The sights at sounds of food, animals, and fun are a welcome sight at the fairgrounds near Honesdale.
Fair officials and fairgoers we spoke with are excited to have one of the biggest events in Wayne County happening once again.
"The gravity thing over there that spins you around and you get put onto the wall. It's because you're so heavy and you can fully lay down on the wall and it's super fun," said Ella Harget and Julianna Bolduc from Sullivan County, New York.
"Try some rides, maybe come back to the animals, and play some games and eat some food," said Noah Hoke from Dyberry Township.
The fair boasts everything from food and rides to vendors and exhibits, including animals. The fair draws people from all over, some for the first time.
"I've never been to a county fair in Pennsylvania before so it's definitely cool. All the livestock and everything is awesome," said Zachary Greshler, from Long Island, New York.
There are plenty of live shows scheduled during the fair—concerts, tractor pulls, and monster trucks. And new this year is Marvelous Mutts rescue dogs performing tricks and putting on a show.
People are still doing their part in protecting themselves by wearing masks in the fairgrounds, but the fair has done its part and put in hand sanitizing stations as well.
"We do have Wayne Memorial on site here. They are going to do COVID vaccines here on site all nine days if somebody wants to get vaccinated," said Roger Dirlam, the Wayne County Fair president.
Wayne Memorial Hospital added another level of protection, not far from the entrance giving vaccines to anyone who wants one.
Catherine Rumain is working at the fair and decided this was the best opportunity to get hers.
"I'm actually going to be traveling for a bachelorette party and in order to be safe with the group of girls that I'm going with, as well as the location we're going, I figured it'd be a good idea to be vaccinated and prevent getting sick either on the trip or afterwards."
This clinic was meant to encourage people to get the coronavirus vaccine.
The number of coronavirus cases in the county is currently enough for the CDC to consider the spread here substantial, even though the state reports that almost half the eligible residents in Wayne County are fully vaccinated.

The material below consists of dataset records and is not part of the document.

Definition reset_to_local_config (h : Hash) (old_supervisor : option Supervisor) :
  M World (option Supervisor) :=
  let* _ := on_repo (delete_remote self_id) in
  let* loaded := on_repo (load_local self_id) in
  match mjoin (ok loaded) with
  | Some local_config =>
      apply_or_build_and_start_supervisor (get_yaml_config local_config) None h old_supervisor
  | None => stop_supervisor_and_report_no_config old_supervisor h
  end.

(** [check_and_report_config_failed] *)
Definition check_and_report_config_failed (c : OpampRemoteConfig) : M World bool :=
  match error_message (RemoteConfig.state c) with
  | None => ret false
  | Some msg =>
      let* _ := client env (SetRemoteConfigStatus (report_status (Failed msg) (RemoteConfig.hash c))) in
      ret true
  end.

(** [handle_remote_config]; the runtime calls it only when there is a client *)
Definition handle_remote_config (c : OpampRemoteConfig) (old_supervisor : option Supervisor) :
  M World (option Supervisor) :=
  let* stored := on_repo (get_remote_config self_id) in
  let duplicate :=
    match stored with
    | Ok (Some rc) =>
        if bool_decide (RemoteConfig.hash c = hash rc) && negb (is_applying (state rc))
        then Some rc else None
    | _ => None
    end in
  match duplicate with
  | Some rc =>
      let* _ := report_state (state rc) (hash rc) in
      ret old_supervisor
  | None =>
      let* failed := check_and_report_config_failed c in
      if (failed : bool) then ret old_supervisor
      else
        let* _ := report_state Applying (RemoteConfig.hash c) in
        let* parsed := ask (fun l => env_parse env l (identity self) c) in
        match parsed with
        | Ok (Some remote_config) =>
            apply_or_build_and_start_supervisor (config remote_config) (Some remote_config)
              (RemoteConfig.hash c) old_supervisor
        | Ok None => reset_to_local_config (RemoteConfig.hash c) old_supervisor
        | Err err =>
            let* _ := report_state (Failed (show_parser_error err)) (RemoteConfig.hash c) in
            ret old_supervisor
        end
  end.

(** [on_health.rs]: nothing is broadcast when the client refuses the health. *)
Definition on_health (h : HealthWithStartTime) : M World (result unit string) :=
  let*? _ :=
    if has_opamp_client self then client env (SetHealth h) else ret (Ok tt) in
  let* _ := perform (Broadcast (HealthUpdated (identity self) h)) in
  ret (Ok tt).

"With the delta variant and cases going up around the country, we really need to push that higher. We've done a good job but it's still not enough," said Dr. James Cruse, WMCHC medical director.
Some people may wonder what they need to bring to get a vaccination.
"They don't need anything. They don't need their insurance card, it's completely free. It's probably good if you have your ID, but if you don't have your ID, you can get a vaccine," said Dr. Cruse.
"Oh, my goodness, so easy. I think going grocery shopping is harder than this," said Rumain. "That was super easy."